By 1981, Torker had a 26-inch Cruiser — joining a brief moment when the whole industry went big. SE had the OM Flyer. Mongoose had the Kos Kruiser. Schwinn had the King Sting. DG, Powerlite, CW, GT, and the Nomorea Cruiser all had 26-inch bikes in the lineup. A handful of pros took them seriously and actually raced: Scot Breithaupt, Jeff Kosmala, Clint Miller on the Torker 26-inch Cruiser, and Turnell Henry. Then every brand walked away. The 26-inch format disappeared from BMX for twenty years.
What's come back since — the MX26 and MX29, the Barbarian 26, the Fiola Freestyle 26, the Diesel 26 and 29, the Freestylist 26 and 29 — isn't just a nod to that early-80s moment. It's a proper program, built for a generation of riders who deserve more than a scaled-up kids' race frame.
"Kevin McNeal was a California State Champion. He won the Grandnationals. The original MX was built for him because nothing else fit — a bigger rider with a brutal style. We named the MX26 and MX29 in his honor. That's not marketing. That's history."

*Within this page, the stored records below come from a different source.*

(* ===== verification/Interfaces.v ===== *)
(** * Interfaces to code outside the repository

    The server calls libraries and services that are not part of its sources:
    CID decoding (go-cid), the key/value datastore (go-datastore), the DHT
    (go-libp2p-kad-dht) and the JSON encoding of its metadata.  Each is a type
    class: operations that the definitions of the development take as
    arguments, and, in a separate class, the documented laws its theorems rely
    on.  Every class of laws has an instance at the end of the file, an
    executable in-memory implementation on which the definitions compute. *)

From S2P Require Import Prelude GoStrings.

Open Scope string_scope.
Open Scope list_scope.

(** ** go-cid *)

Class CidLib := {
  Cid : Type;
  cid_Decode : string -> result Cid;   (** [cid.Decode] *)
}.

Definition cid_ok `{CidLib} (s : string) : bool := is_ok (cid_Decode s).

(** ** JSON encoding of a metadata type

    [json_ok] delimits the values that survive encoding (strings that are
    valid UTF-8, times whose year has four digits). *)

Class JsonCodec (A : Type) := {
  json_Marshal : A -> result string;
  json_Unmarshal : string -> result A;
}.

Class JsonCodecSpec (A : Type) `{JsonCodec A} (json_ok : A -> Prop) : Prop := {
  json_roundtrip a :
    json_ok a -> exists b, json_Marshal a = Ok b /\ json_Unmarshal b = Ok a;
}.

(** ** go-datastore

    A datastore [D] has a view, the key/value map it holds; keys are built
    with [datastore.NewKey], which cleans a rooted path as [path.Clean] does.
    A query returns the entries whose key starts with the prefix and that all
    filters accept, in an order of the datastore's choosing; a query's prefix is
    compared on path boundaries, so the law speaks of a prefix that is clean but
    for its trailing slash. *)

Record Entry := { Key : string; Value : string }.

Record QueryResult := { QEntry : Entry; QError : option error }.

Inductive BatchOp :=
  | BatchPut (k v : string)
  | BatchDelete (k : string).

Class Datastore (D : Type) := {
  Batch : Type;
  ds_NewKey : string -> string;
  ds_Get : D -> string -> result string;
  ds_Has : D -> string -> result bool;
  ds_Put : string -> string -> M D (result unit);
  ds_Delete : string -> M D (result unit);
  ds_Query : D -> string -> (Entry -> bool) -> result (list QueryResult);
  ds_Batch : D -> result Batch;
  batch_Put : Batch -> string -> string -> result Batch;
  batch_Delete : Batch -> string -> result Batch;
  batch_Commit : Batch -> M D (result unit);
}.

(** [datastore.ErrNotFound]. *)
Definition ErrNotFound : error := Sentinel "datastore: key not found".

Definition apply_op (m : gmap string string) (op : BatchOp) : gmap string string :=
  match op with
  | BatchPut k v => <[k := v]> m
  | BatchDelete k => delete k m
  end.

Definition apply_ops : gmap string string -> list BatchOp -> gmap string string :=
  foldl apply_op.

Definition entries (m : gmap string string) : list Entry :=
  (fun kv => {| Key := kv.1; Value := kv.2 |}) <$> map_to_list m.

Definition query_entries (m : gmap string string) (prefix : string) (f : Entry -> bool)
  : list Entry :=
  filter (fun e => HasPrefix (Key e) prefix = true /\ f e = true) (entries m).

(** The laws of a datastore that is up: no operation fails, and each has the
    documented effect on the view. *)
Class DatastoreSpec (D : Type) `{Datastore D}
    (view : D -> gmap string string) (bops : Batch -> list BatchOp) : Prop := {
  ds_NewKey_spec s : HasPrefix s "/" = true -> ds_NewKey s = path_Clean s;
  ds_Get_spec d k :
    ds_Get d k = match view d !! k with Some v => Ok v | None => Err ErrNotFound end;
  ds_Has_spec d k : ds_Has d k = Ok (bool_decide (is_Some (view d !! k)));
  ds_Put_spec d k v :
    (ds_Put k v d).1 = Ok tt /\ view (ds_Put k v d).2 = <[k := v]> (view d);
  ds_Delete_spec d k :
    (ds_Delete k d).1 = Ok tt /\ view (ds_Delete k d).2 = delete k (view d);
  ds_Query_spec d p f :
    path_Clean p +:+ "/" = p ->
    exists es, ds_Query d p f = Ok ((fun e => {| QEntry := e; QError := None |}) <$> es)
      /\ es ≡ₚ query_entries (view d) p f;
  ds_Batch_spec d : exists b, ds_Batch d = Ok b /\ bops b = [];
  batch_Put_spec b k v :
    exists b', batch_Put b k v = Ok b' /\ bops b' = bops b ++ [BatchPut k v];
  batch_Delete_spec b k :
    exists b', batch_Delete b k = Ok b' /\ bops b' = bops b ++ [BatchDelete k];
  batch_Commit_spec d b :
    (batch_Commit b d).1 = Ok tt /\ view (batch_Commit b d).2 = apply_ops (view d) (bops b);
}.

(** ** Lemmas about views *)

Lemma elem_of_entries m e : e ∈ entries m <-> m !! Key e = Some (Value e).
Proof.
  unfold entries. rewrite list_elem_of_fmap. split.
  - intros ([k v] & -> & Hkv). by apply elem_of_map_to_list in Hkv.
  - intros He. exists (Key e, Value e). split; [by destruct e|].
    by apply elem_of_map_to_list.
Qed.

Lemma elem_of_query_entries m p f e :
  e ∈ query_entries m p f <->
  m !! Key e = Some (Value e) /\ HasPrefix (Key e) p = true /\ f e = true.
Proof. unfold query_entries. rewrite list_elem_of_filter, elem_of_entries. naive_solver. Qed.

Lemma NoDup_query_entries_keys m p f : NoDup (Key <$> query_entries m p f).
Proof.
  unfold query_entries, entries.
  pose proof (NoDup_fst_map_to_list m) as Hnd.
  assert (Hk : forall l : list (string * string), NoDup l.*1 ->
    NoDup (Key <$> filter (fun e => HasPrefix (Key e) p = true /\ f e = true)
      ((fun kv => {| Key := kv.1; Value := kv.2 |}) <$> l))); [|by apply Hk].
  induction l as [|[k v] l IH]; [done|]. simpl. intros [Hk Hl]%NoDup_cons.
  rewrite filter_cons. case_decide; [|by apply IH].
  simpl. constructor; [|by apply IH]. intros (e & He & Hin)%list_elem_of_fmap.
  apply list_elem_of_filter in Hin as [_ Hin].
  apply list_elem_of_fmap in Hin as ([k' v'] & -> & Hin). simpl in *. subst.
  apply Hk. apply list_elem_of_fmap. by exists (k', v').
Qed.

Lemma apply_ops_app m l1 l2 : apply_ops m (l1 ++ l2) = apply_ops (apply_ops m l1) l2.
Proof. unfold apply_ops. by rewrite foldl_app. Qed.

(** Keys no operation of a batch names keep their value. *)
Definition op_key (op : BatchOp) : string :=
  match op with BatchPut k _ => k | BatchDelete k => k end.

Lemma apply_ops_other m ops k :
  k ∉ op_key <$> ops -> apply_ops m ops !! k = m !! k.
Proof.
  revert m. induction ops as [|op ops IH]; intros m Hk; [done|].
  simpl in Hk. apply not_elem_of_cons in Hk as [Hne Hk].
  change (apply_ops m (op :: ops)) with (apply_ops (apply_op m op) ops).
  rewrite IH by done. destruct op; simpl in *; by simplify_map_eq.
Qed.

Lemma apply_deletes m ks k :
  apply_ops m (BatchDelete <$> ks) !! k = if decide (k ∈ ks) then None else m !! k.
Proof.
  revert m. induction ks as [|x ks IH]; intros m; [done|].
  change (apply_ops m (BatchDelete <$> (x :: ks)))
    with (apply_ops (delete x m) (BatchDelete <$> ks)).
  rewrite IH. destruct (decide (k = x)) as [->|Hne].
  - rewrite lookup_delete_eq, (decide_True (P := x ∈ x :: ks)) by left.
    by case_decide.
  - rewrite lookup_delete_ne by done. repeat case_decide; set_solver.
Qed.

(** ** An in-memory datastore *)

Module MapDatastore.

Definition view (d : gmap string string) : gmap string string := d.

#[export] Instance map_datastore : Datastore (gmap string string) := {
  Batch := list BatchOp;
  ds_NewKey s := path_Clean (if HasPrefix s "/" then s else "/" +:+ s);
  ds_Get d k := match d !! k with Some v => Ok v | None => Err ErrNotFound end;
  ds_Has d k := Ok (bool_decide (is_Some (d !! k)));
  ds_Put k v := fun d => (Ok tt, <[k := v]> d);
  ds_Delete k := fun d => (Ok tt, delete k d);
  ds_Query d p f :=
    Ok ((fun e => {| QEntry := e; QError := None |}) <$> query_entries d p f);
  ds_Batch _ := Ok [];
  batch_Put b k v := Ok (b ++ [BatchPut k v]);
  batch_Delete b k := Ok (b ++ [BatchDelete k]);
  batch_Commit b := fun d => (Ok tt, apply_ops d b);
}.

#[export] Instance map_datastore_spec :
  DatastoreSpec (gmap string string) view (fun b => b).
Proof.
  split; try (intros; simpl; by eauto).
  simpl. intros s ->. done.
Qed.

End MapDatastore.

(** ** A codec for countable types

    A value is written as the binary digits of its code: an executable
    encoding that every value survives. *)

Module BinaryCodec.

Fixpoint write (p : positive) : string :=
  match p with
  | xH => ""
  | xO p => String "0" (write p)
  | xI p => String "1" (write p)
  end.

Fixpoint read (s : string) : option positive :=
  match s with
  | EmptyString => Some xH
  | String c s =>
      match read s with
      | None => None
      | Some p =>
          if decide (c = "0"%char) then Some (xO p)
          else if decide (c = "1"%char) then Some (xI p) else None
      end
  end.

Definition codec (A : Type) `{Countable A} : JsonCodec A := {|
  json_Marshal a := Ok (write (encode a));
  json_Unmarshal s :=
    match read s with
    | None => Err (Plain "invalid character")
    | Some p => match decode p with Some a => Ok a | None => Err (Plain "invalid value") end
    end;
|}.

Lemma read_write p : read (write p) = Some p.
Proof. induction p as [p IH|p IH|]; simpl; rewrite ?IH; done. Qed.

Lemma codec_spec (A : Type) `{Countable A} :
  @JsonCodecSpec A (codec A) (fun _ => True).
Proof.
  split. intros a _. eexists. split; [done|]. simpl. by rewrite read_write, decode_encode.
Qed.

End BinaryCodec.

Every Big Bike we build today traces back to that original thinking. The Barbarian 26 carries Clint Miller's legacy — the man who won the first IBMXF World Pro Championship ever held, on a Torker LP, in 1980. The Freestylist carries Martin Aparijo's 1984 design, a frame so rare fewer than 75 were ever built. The Fiola carries Eddie Fiola, who rode Torker early in his career before becoming one of the most recognized names in the history of the sport. These aren't names we borrowed. They're names that belong here.